The rest of the day passes uneventfully. Certainly not interrupted by the phone ringing. I have enough time to reflect that the telecine grade probably took an hour and a quarter tops–not two hours. They kept me waiting so it started five minutes late anyway. The set up happened while I was there. And the telecine grader spent at least ten minutes trying to get a colour channel to work that just wouldn’t. Plus that’s on top of them losing the DAT and wasting a month. So I figure the two hour invoice is a leetle teensy bit cheeky.

I call the lab back the next day. Without a hint of irony, Matt asks, “Didn’t they call you back? Hang on, I’ll put you through…” [time passes, continents form, life evolves, the deadlines for the European Film Festival and Sundance pass into history] Matt returns: “They don’t seem to be around at the moment. I’ll get them to give you a ring this morning.” And of course they don’t.

And that brings us to today.

So, in short, I am an elusive character who doesn’t return all his messages, opinions vary on A.I. and I *still* don’t have Last Train on video.
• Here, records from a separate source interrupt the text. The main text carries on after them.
(* ------------------------------------------------------------------ *)
(** ** [FraudGeographicRiskAgent] *)

Definition high_risk_countries : list string :=
  ["IR"; "KP"; "SY"; "CU"; "VE"; "RU"; "BY"; "AF"; "IQ"; "LB";
   "SD"; "ZW"; "MM"; "YE"; "SO"; "CD"; "CG"; "HT"; "TG"; "GN"].

Definition medium_risk_countries : list string :=
  ["CN"; "HK"; "SG"; "AE"; "SA"; "QA"; "KW"; "BH"; "OM"; "JO";
   "TR"; "EG"; "MA"; "TN"; "DZ"; "LY"; "PK"; "BD"; "LK"; "NP"].

(** [x in S] for a set of strings. *)
Definition mem (x : string) (set : list string) : bool :=
  existsb (String.eqb x) set.

(** [bic[4:6].upper() if len(bic) >= 6 else '']; [len(None)] raises
    [TypeError], which the agent does not catch. *)
Definition country_of (bic : pyval) : res string :=
  match bic with
  | PNone => inl TypeError
  | PStr s =>
      ret (if (6 <=? String.length s)%nat then upper (substring 4 2 s) else "")
  end.

Definition geo_rules (sender_country receiver_country : string)
  : Q * list string :=
  let acc0 : Q * list string := (0, []) in
  let acc1 :=
    if mem sender_country high_risk_countries
    then (fst acc0 + (4 # 10),
          (snd acc0 ++ [String.append "High-risk sender country: " sender_country])%list)
    else acc0 in
  let acc2 :=
    if mem receiver_country high_risk_countries
    then (fst acc1 + (4 # 10),
          (snd acc1 ++ [String.append "High-risk receiver country: " receiver_country])%list)
    else acc1 in
  let acc3 :=
    if mem sender_country medium_risk_countries
    then (fst acc2 + (2 # 10),
          (snd acc2 ++ [String.append "Medium-risk sender country: " sender_country])%list)
    else acc2 in
  let acc4 :=
    if mem receiver_country medium_risk_countries
    then (fst acc3 + (2 # 10),
          (snd acc3 ++ [String.append "Medium-risk receiver country: " receiver_country])%list)
    else acc3 in
  (* Check for unusual country combinations *)
  let acc5 :=
    if negb (String.eqb sender_country "") && negb (String.eqb receiver_country "")
    then
      let sender_high_risk := mem sender_country high_risk_countries in
      let sender_med_risk := mem sender_country medium_risk_countries in
      let receiver_high_risk := mem receiver_country high_risk_countries in
      let receiver_med_risk := mem receiver_country medium_risk_countries in
      if (sender_high_risk && negb receiver_high_risk && negb receiver_med_risk) ||
         (receiver_high_risk && negb sender_high_risk && negb sender_med_risk)
      then (fst acc4 + (3 # 10),
            (snd acc4 ++
              [String.append "Unusual risk level combination: "
                 (sender_country ++ " ? " ++ receiver_country)])%list)
      else acc4
    else acc4 in
  acc5.

(** [FraudGeographicRiskAgent.analyze] *)
Definition geo_analyze (m : message) : res result :=
  let sender_bic := get m "sender_bic" (PStr "") in
  let receiver_bic := get m "receiver_bic" (PStr "") in
  sender_country <- country_of sender_bic ;;
  receiver_country <- country_of receiver_bic ;;
  let '(score, reasons) := geo_rules sender_country receiver_country in
  ret (analysis "FraudGeographicRiskAgent" score reasons).

(* ------------------------------------------------------------------ *)
(** ** [FraudAggAgent] *)

Record verdict : Type := mk_verdict {
  is_fraudulent : bool;
  confidence : Q;
  total_risk_score : Q;
  aggregated_reasons : list string
}.

(** [self.threshold] *)
Definition threshold : Q := 1 # 2.

(** The reason loop of [aggregate_results]. *)
Definition collect_reasons (fraud_results : list result) : list string :=
  fold_left
    (fun all_reasons result0 =>
       fold_left
         (fun acc reason =>
            (acc ++ [String.append "[" (agent result0 ++ "] " ++ reason)])%list)
         (fraud_reasons result0) all_reasons)
    fraud_results [].

(** [FraudAggAgent.aggregate_results] *)
Definition aggregate_results (fraud_results : list result) : verdict :=
  match fraud_results with
  | [] => mk_verdict false 0 0 []
  | _ =>
      let total_risk := py_sum (map risk_score fraud_results) in
      let avg_risk := total_risk / inject_Z (Z.of_nat (length fraud_results)) in
      let all_reasons := collect_reasons fraud_results in
      let is_fraudulent0 := Qle_bool threshold avg_risk in
      mk_verdict is_fraudulent0 (py_round (avg_risk * 100) 2)
        (py_round avg_risk 3) all_reasons
  end.

(* ------------------------------------------------------------------ *)
(** ** [ParallelizationPattern] *)

Inductive fraud_agent : Type :=
| FraudAmountDetectionAgent
| FraudPatternDetectionAgent
| FraudGeographicRiskAgent.

(** [agent.__class__.__name__] *)
Definition class_name (a : fraud_agent) : string :=
  match a with
  | FraudAmountDetectionAgent => "FraudAmountDetectionAgent"
  | FraudPatternDetectionAgent => "FraudPatternDetectionAgent"
  | FraudGeographicRiskAgent => "FraudGeographicRiskAgent"
  end.

(** [agent.analyze(message)] *)
Definition analyze (a : fraud_agent) (m : message) : res result :=
  match a with
  | FraudAmountDetectionAgent => amount_analyze m
  | FraudPatternDetectionAgent => pattern_analyze m
  | FraudGeographicRiskAgent => geo_analyze m
  end.

(** [self.list_of_agents] *)
Definition list_of_agents : list fraud_agent :=
  [FraudAmountDetectionAgent; FraudPatternDetectionAgent;
   FraudGeographicRiskAgent].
Which means I can’t get it shown anywhere. Which means I am no further forward. And the lab wants more money for the part of the job where *they* caused the most problems.

Meanwhile, a large chunk of Manhattan lies buried under a pile of smouldering rubble brought about by an incomprehensible form of hatred for life and freedom and the world has very definitely changed. Is Last Train anything anyone needs or wants or desires in the context of that? Maybe it says something about life and hatred too. Maybe it doesn’t. I don’t really know the answers to any of these things.

I guess I just keep putting one foot in front of the other so yesterday I also phoned the editor who’s helping out with Fate & Fortune. They’re re-doing the EDL–the only thing needed before finalising the graphics and getting the negative cut. They tell me that it could be–possibly, perhaps–done this coming weekend.

Yeah, right. Fat chance. I know, I know–it’s all favours favours favours. Still, somehow the prospect of finishing actually does buoy my spirits a little and I think of changing the end credits to read ‘copyright 2002’ which will mean I can enter it into next year’s festivals. In other words, I keep going. And that is always enough.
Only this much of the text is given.